Jill Stephen of Allentown, Pa., claims in her suit that U.S. District Court Judge Jack Zouhary, who was then in private practice as senior vice president, secretary, and general counsel for S.E. Johnson, bought half of her stock for $440 a share just 15 months before an Irish conglomerate bought the Maumee-based company for $1,700 a share.
According to the lawsuit, Mr. Zouhary and Daniel Brown, then company president, did not tell her about internal share valuations that ranged between $696 and $786 a share before they bought her 505 shares.
Ms. Stephen believes the acts cost her $636,000. Her attorney, John J. McHugh III, declined to comment yesterday, citing a confidentiality agreement filed in the case.
The civil suit was originally filed in 2004 in Lucas County Common Pleas Court. The complaint was amended May 1 to add as a defendant Mr. Zouhary, who was nominated by President Bush and sworn in April 5 to a seat on the federal bench for life.
Mr. Zouhary declined comment when contacted yesterday by The Blade and referred questions to John Marsh, a Columbus attorney who said he will file an answer to Ms. Stephen's complaint by the end of the month.
"Obviously we're going to vigorously defend it and Jack didn't do anything wrong here. It's unfortunate, but it's the world we live in," Mr. Marsh said. "Dan didn't do anything wrong either."
Mr. Marsh said Mr. Zouhary disclosed the potential that he could become involved in the case during the vetting process for his federal judicial seat. He did not know if additional questions were asked of Mr. Zouhary by senators or staff.
"My sense is it wasn't an issue," Mr Marsh said. "It was disclosed, and obviously he was appointed."
Mr. Zouhary's nomination was championed by U.S. Sens. Mike DeWine and George Voinovich. He was nominated by President Bush in December and confirmed in March.
In the suit, Ms. Stephen, the granddaughter of Elmer Johnson, who started the company with his brother Sherman, alleges that she asked John Bearss, then CEO and chairman of the board, about selling her shares.
Mr. Bearss, who lives in Perrysburg, allegedly declined to tell Ms. Stephen about internal estimates on the shares' value and did not tell her he was talking with investment bankers about possibly selling the firm.

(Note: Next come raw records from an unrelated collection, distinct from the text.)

Lemma take_bytes (n : nat) (l : bytes) : (n ≤ length l)%nat →
  take n l = (λ i, byte_at l (Z.of_nat i)) <$> seq 0 n.
Proof.
  intros Hn. apply list_eq. intros i. rewrite list_lookup_fmap.
  destruct (decide (i < n)%nat) as [Hi|Hi].
  - rewrite lookup_take_lt, lookup_seq_lt by lia. simpl. unfold byte_at. rewrite Nat2Z.id.
    destruct (lookup_lt_is_Some_2 l i ltac:(lia)) as [x Hx]. rewrite Hx. f_equal. symmetry.
    by apply nth_lookup_Some.
  - rewrite lookup_take_ge, lookup_seq_ge by lia. done.
Qed.

(** The image of a loaded header is the bytes it was loaded from. *)
Lemma ipv4_bytes_load data : bytes_ok data → 20 ≤ zlen data →
  ipv4_header_bytes (ipv4_header_load data) = take 20 data.
Proof.
  intros Hd Hl. rewrite take_bytes by (unfold zlen in Hl; lia).
  unfold ipv4_header_bytes, ipv4_header_load; cbn [version4_ihl4 ds total_length identification
    flags3_fragmentoffset13 ttl protocol ip_checksum source_address destination_address].
  rewrite !store16_load16', !store32_load32, !u8_id by auto with badvpn. reflexivity.
Qed.
Lemma udp_bytes_load data : bytes_ok data → 8 ≤ zlen data →
  udp_header_bytes (udp_header_load data) = take 8 data.
Proof.
  intros Hd Hl. rewrite take_bytes by (unfold zlen in Hl; lia).
  unfold udp_header_bytes, udp_header_load; cbn [source_port dest_port udp_len udp_cksum].
  rewrite !store16_load16' by done. reflexivity.
Qed.

Lemma hton16_ntoh16 x : is_u16 x → hton16 (ntoh16 x) = x.
Proof. apply ntoh16_hton16. Qed.

Lemma even_length {A} (l : list A) : zlen l mod 2 = 0 → Nat.Even (length l).
Proof. unfold zlen. intros H. exists (Z.to_nat (Z.of_nat (length l) / 2)). Z.div_mod_to_equations. lia. Qed.

(** The words that [ipv4_checksum] sums, with the checksum field added. *)
Lemma ipv4_sum_rfc data hl : bytes_ok data → hl mod 4 = 0 → 20 ≤ hl ≤ 60 → hl ≤ zlen data →
  words_sum (ipv4_header_bytes (ipv4_header_load data <| ip_checksum := hton16 0 |>)) 10 +
  words_sum (drop 20 data) ((hl - 20) / 2) + be16 data 10 = rfc_sum (read_at 0 hl data).
Proof.
  intros Hd Hm Hl Hb. set (h := ipv4_header_load data).
  assert (h = h <| ip_checksum := hton16 (be16 data 10) |>) as Eh.
  { rewrite <- ntoh16_be16 by done. change (load16 data 10) with (ip_checksum h).
    rewrite hton16_ntoh16 by (by apply load16_range). done. }
  pose proof (words_sum_header_checksum h (be16 data 10) ltac:(pose proof (be16_range data 10 Hd); unfold is_u16; lia)) as E.
  rewrite <- Eh in E. unfold h in E at 1. rewrite ipv4_bytes_load in E by (done || lia).
  rewrite (words_sum_rfc (take 20 data)) in E by (auto with badvpn || autorewrite with zlen; lia).
  rewrite (words_sum_rfc (drop 20 data)) by (auto with badvpn || autorewrite with zlen; Z.div_mod_to_equations; lia).
  replace (2 * ((hl - 20) / 2)) with (hl - 20) by (Z.div_mod_to_equations; lia).
  transitivity (rfc_sum (take 20 data) + rfc_sum (take (Z.to_nat (hl - 20)) (drop 20 data))).
  - rewrite take_take in E. change (Z.to_nat (2 * 10) `min` 20)%nat with 20%nat in E. lia.
  - rewrite <- rfc_sum_app.
    + f_equal. unfold read_at. rewrite drop_0.
      replace (Z.to_nat hl) with (20 + Z.to_nat (hl - 20))%nat by lia. by rewrite <- take_take_drop.
    + rewrite length_take. unfold zlen in Hb. exists 10%nat. lia.
Qed.

Lemma udp_sum_rfc data : bytes_ok data → 8 ≤ zlen data →
  rfc_sum (udp_header_bytes (udp_header_load data <| udp_cksum := 0 |>)) + be16 data 6 =
  rfc_sum (take 8 data).
Proof.
  intros Hd Hl. rewrite take_bytes by (unfold zlen in Hl; lia).
  change (udp_header_load data <| udp_cksum := 0 |>) with
    (mk_udp_header (load16 data 0) (load16 data 2) (load16 data 4) 0).
  unfold udp_header_bytes; cbn [source_port dest_port udp_len udp_cksum].
  rewrite !store16_load16' by done. change (store16 0) with [0; 0].
  change ((λ i : nat, byte_at data (Z.of_nat i)) <$> seq 0 8) with
    [byte_at data 0; byte_at data (0 + 1); byte_at data 2; byte_at data (2 + 1);
     byte_at data 4; byte_at data (4 + 1); byte_at data 6; byte_at data (6 + 1)].
  cbn [app rfc_sum]. unfold be16. lia.
Qed.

In November and December, 2001, Mr. Bearss told Ms. Stephen she would have to lower her sale price in order to sell and indicated he would relay her desire to sell her shares to Mr. Zouhary and Mr. Brown, according to the suit.

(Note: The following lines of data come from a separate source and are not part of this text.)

(* ===== verification/Options.v ===== *)
(** * Command line of tun2socks: [parse_arguments] in tun2socks/tun2socks.c

    The model follows the build of the repository, which defines
    [__ANDROID__]: the options in the [#else] branches do not exist. *)
From stdpp Require Import base list numbers option pretty.
From Stdlib Require Import ZArith Lia String Ascii.
From S2P Require Import Prelude.
#[local] Open Scope string_scope.
#[local] Open Scope Z_scope.

(** [!strcmp(a, b)] *)
#[local] Infix "=s?" := String.eqb (at level 70).

(** ** Numbers in strings *)

Definition is_space (c : ascii) : bool :=
  let n := Z.of_N (N_of_ascii c) in (n =? 32) || ((9 <=? n) && (n <=? 13)).

Definition digit (c : ascii) : option Z :=
  let n := Z.of_N (N_of_ascii c) in
  if (48 <=? n) && (n <=? 57) then Some (n - 48) else None.

Fixpoint skip_spaces (s : string) : string :=
  match s with
  | String c s' => if is_space c then skip_spaces s' else s
  | EmptyString => s
  end.

(** The digits at the front: whether there was one, their value and the rest. *)
Fixpoint scan_digits (s : string) (acc : Z) : Z * string :=
  match s with
  | String c s' =>
      match digit c with
      | Some d => scan_digits s' (10 * acc + d)
      | None => (acc, s)
      end
  | EmptyString => (acc, s)
  end.

Definition starts_with_digit (s : string) : bool :=
  match s with String c _ => match digit c with Some _ => true | None => false end | _ => false end.

Definition LONG_MAX : Z := 2 ^ 63 - 1.
Definition LONG_MIN : Z := - 2 ^ 63.

(** [strtol(s, &end, 10)] with a 64-bit [long]: the value, saturated, and [end]. *)
Definition strtol (s : string) : Z * string :=
  let t := skip_spaces s in
  let '(neg, t) :=
    match t with
    | String "-" t' => (true, t')
    | String "+" t' => (false, t')
    | _ => (false, t)
    end in
  if starts_with_digit t then
    let '(n, rest) := scan_digits t 0 in
    (Z.max LONG_MIN (Z.min LONG_MAX (if neg then - n else n)), rest)
  else (0, s).

(** [atoi]: [strtol] converted to [int]. *)
Definition to_int (x : Z) : Z :=
  let y := x mod 2 ^ 32 in if y <? 2 ^ 31 then y else y - 2 ^ 32.
Definition atoi (s : string) : Z := to_int (fst (strtol s)).

Definition BLOG_ERROR : Z := 1.
Definition BLOG_WARNING : Z := 2.
Definition BLOG_NOTICE : Z := 3.
Definition BLOG_INFO : Z := 4.
Definition BLOG_DEBUG : Z := 5.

Attempts to reach Mr. Bearss' Cleveland attorney were unsuccessful.
In January, 2002, Mr. Zouhary negotiated on his and Mr. Brown's behalf to buy the shares. According to the lawsuit, the future judge should have known that the company had estimated the shares were worth between $696 and $786 a share when they bought the shares for roughly $220,000, or $440 a share.

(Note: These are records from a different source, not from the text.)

(** The encoder turns a packet buffer and a payload of at most
    [PACKETPROTO_MAXPAYLOAD] bytes into exactly the frame the decoder
    recognises: decoding its output gives the payload back. *)
Theorem encoder_decoder_roundtrip payload mem rest :
  zlen payload ≤ PACKETPROTO_MAXPAYLOAD → zlen payload + 2 ≤ zlen mem →
  wp (PacketProtoEncoder.output_handler_recv mem;;
      PacketProtoEncoder.payload_arrives payload;;
      PacketProtoEncoder.input_handler_done (zlen payload)) PacketProtoEncoder.Init
    (λ _ s' acts, ∃ pkt, s' = PacketProtoEncoder.Init ∧
       acts = [PacketProtoEncoder.InputRecv 2; PacketProtoEncoder.OutputDone pkt] ∧
       zlen pkt = PACKETPROTO_ENCLEN (zlen payload) ∧
       decode_head PACKETPROTO_MAXPAYLOAD (pkt ++ rest) = Packet payload rest).
Proof.
  intros Hp Hm. eapply wp_mono; [by apply encoder_frame|].
  intros _ s' acts [-> ->]. exists (frame payload). split_and!; [done..| |].
  - apply frame_length.
  - apply decode_head_frame; [done|reflexivity].
Qed.

(** *** Witnesses *)

(** An executable environment: it delivers the given pieces and completes
    every send. *)
Fixpoint drive (fuel : nat) (r : run) (pieces : list bytes) : option run :=
  match fuel with
  | O => None
  | S fuel =>
      match waiting r, pieces with
      | WaitSend, _ =>
          match PacketProtoDecoder.output_handler_done (dec r) with
          | Some ((), d', acts) =>
              drive fuel (mk_run d' (after acts WaitSend) (delivered r) (passed r ++ sends acts)) pieces
          | None => None
          end
      | WaitRecv off avail, data :: pieces =>
          if bool_decide (bytes_ok data) && (0 <? zlen data) && (zlen data <=? avail) then
            match PacketProtoDecoder.input_handler_done (zlen data)
                    (dec r <| PacketProtoDecoder.buf := write_at off data (PacketProtoDecoder.buf (dec r)) |>) with
            | Some ((), d', acts) =>
                drive fuel (mk_run d' (after acts (WaitRecv off avail))
                              (delivered r ++ data) (passed r ++ sends acts)) pieces
            | None => None
            end
          else None
      | _, _ => Some r
      end
  end.

Lemma dec_drive_rtc fuel r pieces r' : drive fuel r pieces = Some r' → rtc run_step r r'.
Proof.
  revert r pieces. induction fuel as [|fuel IH]; intros [d w del pas] pieces H; [done|].
  simpl in H. destruct w as [off avail| |]; [|..|by injection H as <-].
  - destruct pieces as [|data pieces]; [by injection H as <-|].
    destruct (_ && _) eqn:E; [|done]. bool_prop. apply bool_decide_eq_true in H0.
    destruct (PacketProtoDecoder.input_handler_done _ _) as [[[[] d'] acts]|] eqn:E; [|done].
    eapply rtc_l; [|by eapply IH]. by apply step_deliver.
  - destruct (PacketProtoDecoder.output_handler_done d) as [[[[] d'] acts]|] eqn:E; [|done].
    eapply rtc_l; [|by eapply IH]. by apply step_sent.
Qed.

(** Two packets (one empty) that arrive in three pieces at a decoder of MTU 3. *)
Definition ex_dec : PacketProtoDecoder.t := PacketProtoDecoder.mk 3 5 0 0 [0;0;0;0;0].
Definition ex_run : run :=
  default (started ex_dec [])
    (drive 20 (started ex_dec [PacketProtoDecoder.Recv 0 5]) [[2;0;7]; [8;0]; [0]]).

Lemma dec_ex_run_reached : rtc run_step (started ex_dec [PacketProtoDecoder.Recv 0 5]) ex_run.
Proof. apply (dec_drive_rtc 20 _ [[2;0;7]; [8;0]; [0]]). vm_compute. reflexivity. Qed.

Lemma decoder_stream_witness : passed ex_run = [[7;8]; []].
Proof.
  apply (decoder_stream 3 alloc_zero ex_dec [PacketProtoDecoder.Recv 0 5] [[7;8]; []] ex_run).
  - lia.
  - apply alloc_zero_ok.
  - reflexivity.
  - apply (bool_decide_unpack _). vm_compute. exact I.
  - apply dec_ex_run_reached.
  - vm_compute. reflexivity.
  - exists 2, 3. vm_compute. reflexivity.
Defined.

Lemma decoder_invariant_witness :
  Forall (λ p, zlen p ≤ 3) (passed ex_run).
Proof.
  apply (decoder_invariant 3 alloc_zero ex_dec [PacketProtoDecoder.Recv 0 5] ex_run).
  - lia.
  - apply alloc_zero_ok.
  - reflexivity.
  - apply dec_ex_run_reached.
Defined.

Lemma decoder_progress_witness : ∃ r', run_step ex_run r'.
Proof.
  pose proof (decoder_progress 3 alloc_zero ex_dec [PacketProtoDecoder.Recv 0 5] ex_run
    ltac:(lia) alloc_zero_ok eq_refl dec_ex_run_reached) as H.
  assert (waiting ex_run = WaitRecv 2 3) as E by (vm_compute; reflexivity).
  rewrite E in H. apply (H [1]); [repeat constructor; unfold is_u8; lia|unfold zlen; simpl; lia].
Defined.

Lemma encoder_decoder_roundtrip_witness :
  zlen [4;5] = 2 ∧
  wp (PacketProtoEncoder.output_handler_recv [0;0;0;0];;
      PacketProtoEncoder.payload_arrives [4;5];;
      PacketProtoEncoder.input_handler_done 2) PacketProtoEncoder.Init
    (λ _ s' acts, ∃ pkt, s' = PacketProtoEncoder.Init ∧
       acts = [PacketProtoEncoder.InputRecv 2; PacketProtoEncoder.OutputDone pkt] ∧
       zlen pkt = 4 ∧ decode_head PACKETPROTO_MAXPAYLOAD (pkt ++ [9]) = Packet [4;5] [9]).
Proof.
  split; [reflexivity|].
  apply (encoder_decoder_roundtrip [4;5] [0;0;0;0] [9]); vm_compute; discriminate.
Defined.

Fifteen months later, in April, 2003, the construction firm founded in 1929 was sold for $217 million to Oldcastle Materials Group, the American division of CRH PLC of Dublin, Ireland. Its price: $1,700 a share, which the lawsuit claims would have yielded Ms. Stephen nearly $860,000 if she had held onto her shares.
Mr. Zouhary, 54, had worked in private practice for two Toledo law firms in addition to S.E. Johnson and had been on Lucas County Common Pleas Court for less than a year before his nomination and appointment to the federal judgeship. He replaced Judge David Katz, who is now on senior judge status.
After losing the election for a seat on the Lucas County bench in 2004 to Judge Thomas Osowik by more than 30,000 votes, Mr. Zouhary was appointed to fill a vacant seat on the court in March, 2005, by Gov. Bob Taft.